Manhã de outubro, a aula de História corre solta, enquanto me olho no espelho, não mais que um pedaço de vidro, bordado de alumínio, mas cheio de devaneios, refletindo sobre a origem das relações humanas. Não que eu tenha adversidades com o Jango, com o Kremlin, com o Roosevelt ou com o professor, não é isso, pelo amor-de-Deus. Pra falar a verdade, a aula de filosofia nem era muito boa e não sei sequer de onde surgiu esta questão, cunhada há anos, por tantos e tantos filosófos, Sócrates, Gandhi . . . por que nos assemelhamos mais a determinadas pessoas do que a outras? É claro que há casos e casos, como já profetizara o vago, e não se faz necessária qualquer geometria abstrata, idiossincrática, para chegar-se a um laudo passível de veredicto . . . mas por que para determinadas pessoas, escolhidas a dedo pelo destino, duas palavras bastam, nem isso, um simples olhar para percebermos que ela será a companheira a cada momento, a cada punhal cravado na soberba inquietação das horas, momentos.
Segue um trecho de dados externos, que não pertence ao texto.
(* ===== verification/PMM.v ===== *)
(** Physical memory manager: [src/src/kernel/src/memory/PMM.c].

    The bitmap of 512 words hands out 4 KiB pages of the 128 MiB above
    [RESERVED_START].  Page [k] is bit [63 - k mod 64] of word [k / 64], so the
    [bsr] (highest set bit) of a word is its lowest free page.  The file models
    both allocation entry points and proves that they implement "take the least
    free page at or above the starting word" on an abstract set of free pages;
    [PageSupply] is the interface the virtual memory manager is verified
    against, and the bitmap is an instance of it. *)
From S2P Require Import Prelude.

Module PMM.

Definition MEM_START : Z := 0x200000.
Definition PAGE_SIZE : Z := 4096.
Definition PAGES : Z := 128 * 4.

(** The two globals of the file. *)
Record pmm := MkPmm { bitmap : list Z; RESERVED_START : Z }.

Definition set_bitmap (p : pmm) (i w : Z) : pmm :=
  MkPmm (updZ (bitmap p) i w) (RESERVED_START p).

(** [kmemset(bitmap, 0xff, sizeof(bitmap))] on 64-bit words. *)
Definition pmm_init (_FIRST_FREE_PAGE_ : Z) : pmm :=
  MkPmm (replicate (Z.to_nat PAGES) (2 ^ 64 - 1)) _FIRST_FREE_PAGE_.

(** The [bsr] instruction: [None] is the zero flag, otherwise the index of the
    highest set bit. *)
Definition bsr (w : Z) : option Z := if w =? 0 then None else Some (Z.log2 w).

(** The [for] loop of [allocate_page_from] from word [i], at most [n] rounds. *)
Fixpoint allocate_loop (n : nat) (i : Z) (p : pmm) : pmm * Z :=
  match n with
  | O => (p, 0)
  | S n' =>
      let w := nthZ (bitmap p) i in
      match bsr w with
      | None => allocate_loop n' (i + 1) p
      | Some first_set =>
          if negb (first_set =? 0) then
            (set_bitmap p i (w &&& u64 (Z.lnot (1 <<< first_set))),
             u64 (RESERVED_START p + PAGE_SIZE * (64 * i + (63 - first_set))))
          else
            (set_bitmap p i 0,
             u64 (RESERVED_START p + PAGE_SIZE * (64 * i + 63)))
      end
  end.

Definition start_word (p : pmm) (start : Z) : Z :=
  u64 (start - RESERVED_START p) / PAGE_SIZE / 64.

Definition allocate_page_from (start : Z) (p : pmm) : pmm * Z :=
  let i := start_word p start in
  allocate_loop (Z.to_nat (PAGES - i)) i p.

Definition pmm_allocate_page_table (p : pmm) : pmm * Z :=
  allocate_page_from (RESERVED_START p) p.

Definition pmm_allocate_page (p : pmm) : pmm * Z :=
  allocate_page_from MEM_START p.

(** ** Abstract view: numbered pages *)
Definition NPAGES : Z := 64 * PAGES.

Definition page_free (p : pmm) (k : Z) : bool :=
  Z.testbit (nthZ (bitmap p) (k / 64)) (63 - k mod 64).

Definition page_addr (p : pmm) (k : Z) : Z := RESERVED_START p + PAGE_SIZE * k.

Record wf (p : pmm) : Prop := {
  wf_len : Z.of_nat (length (bitmap p)) = PAGES;
  wf_words : forall i, 0 <= i < PAGES -> in_u 64 (nthZ (bitmap p) i);
  wf_start : 0 < RESERVED_START p <= MEM_START;
  wf_align : RESERVED_START p mod PAGE_SIZE = 0
}.
Lemma ensure_entry_step s O t v fl d n :
  tables_ok s O -> in_u 48 v -> flags_ok fl -> (d < 3)%nat ->
  O !! t = Some (d, dprefix d v) -> ps_avail (supply s) (S n) ->
  exists O', entry_step s O (ensure_entry t (didx d v) fl s) O' t v fl d n.
Proof.
  intros Hok Hv [Hfl Hp] Hd Ht Hav. unfold ensure_entry.
  destruct (tk_tab s O Hok _ _ _ Ht) as (Hal & _).
  destruct (present (rd s (t + 8 * didx d v))) eqn:Hold; cbn [negb].
  - assert (present ((rd s (t + 8 * didx d v) &&& NOT_FFF) ||| fl) = true) as Hnew
      by (rewrite present_testbit, refresh_flag by lia; done).
    pose proof (refresh_phys (rd s (t + 8 * didx d v)) fl Hfl) as Haddr.
    exists O. split; rewrite ?rd_wr_eq; try done.
    + by eapply refresh_ok.
    + by eapply ps_avail_mono; [|apply Nat.le_succ_diag_r].
    + intros w _. by eapply refresh_frame.
    + intros w k x _ _ E. by rewrite (refresh_walk s t (didx d v) _ Hold Hnew Haddr).
    + intros t1 i1 x Ht1 Hi1 Hne. apply rd_wr_ne. intros E.
      destruct (tk_tab s O Hok t1 (x.1) (x.2)) as (Hal1 & _); [by destruct x|].
      apply slot_inj in E as [E1 E2]; [|done|done|apply didx_range|done].
      destruct Hne; congruence.
    + intros b Hb. by apply refresh_flag.
    + rewrite Haddr, dprefix_S by lia.
      by apply (tk_edge s O Hok t d); [| |apply didx_range|].
  - unfold allocate_page_table.
    destruct (ps_table_ok (supply s) n (tk_supply s O Hok) Hav) as [Hg Hav'].
    destruct (ps_table (supply s)) as [p' f]; cbn [fst snd] in *.
    pose proof Hg as [G1 G2 G3 G4 G5 G6].
    change (mem (set_supply s p')) with (mem s).
    assert (present (f ||| fl) = true) as Hnew
      by (rewrite present_testbit, entry_flag by (done || lia); done).
    assert ((f ||| fl) &&& PHYS_MASK = f) as Haddr
      by (apply entry_phys; [done|unfold in_u in *; lia|done]).
    exists (<[f := (S d, dprefix (S d) v)]> O). split; rewrite ?rd_wr_eq; try done.
    + by apply fresh_ok.
    + intros x y. by apply (fresh_sub s O v f d p').
    + intros b Hb. by apply G6 in Hb as [? _].
    + intros w Hw. by eapply fresh_frame.
    + intros w k x Hw Hk E. by eapply fresh_walk_mono.
    + intros t1 i1 x Ht1 Hi1 Hne. by eapply fresh_rd_other.
    + intros b Hb. by apply entry_flag.
    + rewrite Haddr. apply lookup_insert_eq.
Qed.

(** *** The leaf *)
Section Leaf.
Variables (s : paging P) (O : gmap Z (nat * Z)) (t v e : Z).
Hypothesis Hok : tables_ok s O.
Hypothesis Hv : in_u 48 v.
Hypothesis Ht : walk 3 s v = Some t.

Let s' := wr s (t + 8 * didx 3 v) e.

Lemma leaf_registered : O !! t = Some (3%nat, dprefix 3 v).
Proof. by apply (walk_registered s O v Hok Hv 3 t). Qed.

(** A slot of another table, or another slot of this one. *)
Lemma leaf_rd_other t1 i1 x :
  O !! t1 = Some x -> 0 <= i1 < 512 -> (t1 ≠ t \/ i1 ≠ didx 3 v) ->
  rd s' (t1 + 8 * i1) = rd s (t1 + 8 * i1).
Proof.
  intros Ht1 Hi1 Hne. apply rd_wr_ne. intros E. destruct x as [d q].
  destruct (tk_tab s O Hok _ _ _ Ht1) as (? & _).
  destruct (tk_tab s O Hok _ _ _ leaf_registered) as (? & _).
  apply slot_inj in E as [E1 E2]; [|done..|apply didx_range|done]. naive_solver.
Qed.

Lemma leaf_rd_upper t1 d q i1 :
  O !! t1 = Some (d, q) -> (d < 3)%nat -> 0 <= i1 < 512 ->
  rd s' (t1 + 8 * i1) = rd s (t1 + 8 * i1).
Proof.
  intros Ht1 Hd Hi1. apply (leaf_rd_other t1 i1 (d, q)); [done..|]. left. intros E.
  rewrite E, leaf_registered in Ht1. injection Ht1 as ? ?. lia.
Qed.

Lemma leaf_ok : tables_ok s' O.
Proof.
  destruct Hok as [H1 H2 H3 H4 H5 H6]. split; [done..| |].
  - intros t1 d q i Ht1 Hd Hi. rewrite (leaf_rd_upper t1 d q i) by done.
    by apply (H5 t1 d).
  - intros t1 d q Ht1. destruct (H6 t1 d q Ht1) as (t2 & i2 & A & ? & ? & ? & ?).
    exists t2, i2. destruct (H4 _ _ _ Ht1) as (_ & _ & ? & _).
    rewrite (leaf_rd_upper t2 d (q / 512) i2) by (done || lia). done.
Qed.

Lemma leaf_walk w : in_u 48 w -> forall k, (k <= 3)%nat -> walk k s' w = walk k s w.
Proof.
  intros Hw. induction k as [|k IH]; intros Hk; [done|]. simpl. rewrite IH by lia.
  destruct (walk k s w) as [x|] eqn:E; [|done].
  rewrite (leaf_rd_upper x k (dprefix k w));
    [done|by apply (walk_registered s O w Hok Hw k x ltac:(lia))|lia|apply didx_range].
Qed.

Lemma leaf_pte_other w : in_u 48 w -> page_of w ≠ page_of v -> pte s' w = pte s w.
Proof.
  intros Hw Hne. unfold pte. rewrite leaf_walk by (done || lia).
  destruct (walk 3 s w) as [x|] eqn:E; [|done].
  pose proof (walk_registered s O w Hok Hw 3 x ltac:(lia) E) as Hx.
  rewrite (leaf_rd_other x (didx 3 w) _ Hx (didx_range _ _)); [done|].
  apply not_and_l. intros [E1 E2]. apply Hne.
  rewrite E1, leaf_registered in Hx. injection Hx as Hx.
  change (dprefix 4 w = dprefix 4 v). by apply dprefix_S_inj; [lia|].
Qed.

Lemma leaf_pte_self : present e = true -> pte s' v = Some e.
Proof.
  intros He. unfold pte. rewrite leaf_walk, Ht by (done || lia).
  unfold s'. rewrite rd_wr_eq. by rewrite He.
Qed.
End Leaf.

(** What mapping one page guarantees. *)
Record page_mapped s s' O' (phys v fl : Z) (n : nat) : Prop := {
  pm_ok : tables_ok s' O';
  pm_regs : pt4 s' = pt4 s /\ IF s' = IF s;
  pm_avail : ps_avail (supply s') n;
  pm_taken : forall b, ps_free (supply s') b -> ps_free (supply s) b;
  pm_frame : forall w, in_u 48 w -> page_of w ≠ page_of v -> frame s' w = frame s w;
  pm_self : match frame s v with
            | Some f => frame s' v = Some f
            | None =>
                if phys =? 0
                then exists a, frame s' v = Some a /\ ps_free (supply s) a /\
                       ~ ps_free (supply s') a
                else frame s' v = Some phys
            end;
  pm_root_flags : forall b, 0 <= b < 12 ->
    Z.testbit (rd s' (pt4 s' + 8 * didx 0 v)) b = Z.testbit fl b
}.
(* ===== verification/PagePerm.v ===== *)
(** Page permissions ([set_page_permission], [vmm_set_page_permissions] of
    [src/src/kernel/src/memory/VMM.c]) and the page tables the boot loader hands
    over ([setup_paging] of [src/src/boot/include/protected_mode.asm]), with the
    properties of the paging code and concrete runs of it. *)
From S2P Require Import Prelude PMM Paging.
Import Paging.

Module PagePerm.

(** ** set_page_permission *)
Section Ops.
Context {P : Type} `{!PageSupply P}.

(** The macro [SET_FLAGS]. *)
Definition SET_FLAGS (is_os : bool) (X : Z) : Z :=
  (X &&& ADDRESS_MASK) ||| DIRECTORY_DEFAULTS ||| (if is_os then USER_ACCESS_BIT else 0).

Definition set_page_permission (addr : Z) (is_os is_writable is_executable : bool)
    (s : paging P) : paging P :=
  let pt4_index := pt_index 39 addr in
  let pt3_index := pt_index 30 addr in
  let pt2_index := pt_index 21 addr in
  let page_index := pt_index 12 addr in
  let interrupts := are_interrupts_enabled s in
  let s := disable_interrupts s in
  let s := wr s (pt4 s + 8 * pt4_index) (SET_FLAGS is_os (rd s (pt4 s + 8 * pt4_index))) in
  let pt3 := rd s (pt4 s + 8 * pt4_index) &&& ADDRESS_MASK in
  let s := wr s (pt3 + 8 * pt3_index) (SET_FLAGS is_os (rd s (pt3 + 8 * pt3_index))) in
  let pt2 := rd s (pt3 + 8 * pt3_index) &&& ADDRESS_MASK in
  let s := wr s (pt2 + 8 * pt2_index) (SET_FLAGS is_os (rd s (pt2 + 8 * pt2_index))) in
  let page_table := rd s (pt2 + 8 * pt2_index) &&& ADDRESS_MASK in
  let slot := page_table + 8 * page_index in
  let s := wr s slot (SET_FLAGS is_os (rd s slot)) in
  let s := if negb is_executable then wr s slot (rd s slot ||| NO_EXEC_BIT) else s in
  let s := if negb is_writable then wr s slot (rd s slot &&& u64 (Z.lnot READ_WRITE_BIT)) else s in
  let s := flush_tlb (rd s slot) s in
  if interrupts then enable_interrupts s else s.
Estranha sensação de que a amizade, ou amor, ali nascentes – acredite, eles nascem – persistira há milênios, embora cravado há minutos.
Mais ou menos há um ano, fui pego de surpresa (e, graças às aliterações, literalmente), por um abraço que não me tinha como destino. Surpresa, ela fez questão de desculpar-se. Nossos olhos se fitaram por um instante. Um estranho momento, eterno, terno, que só semanas, substantivos e um bocado de predicativos depois descobriria chamar-se epifania. A partir daquele momento, lembro-me como se fosse hoje, sabia que havia encontrado o alguém especial, que há tantos lábios despedaçados, lágrimas sobrepostas no travesseiro, procurava.
Entretanto, desde minha vinda para São Paulo, graças à pirâmide invertida, ao determinismo maclunático, ao jornalismo e até mesmo à tristeza, tal mística havia se ocultado de minha razão. Somente uma reação natural dos neurônios, cansados de tanta ladainha. Os amigos, o novo, as festas, contribuíram para que tudo aquilo que um dia me fizera gozar e sofrer se apagasse repentinamente.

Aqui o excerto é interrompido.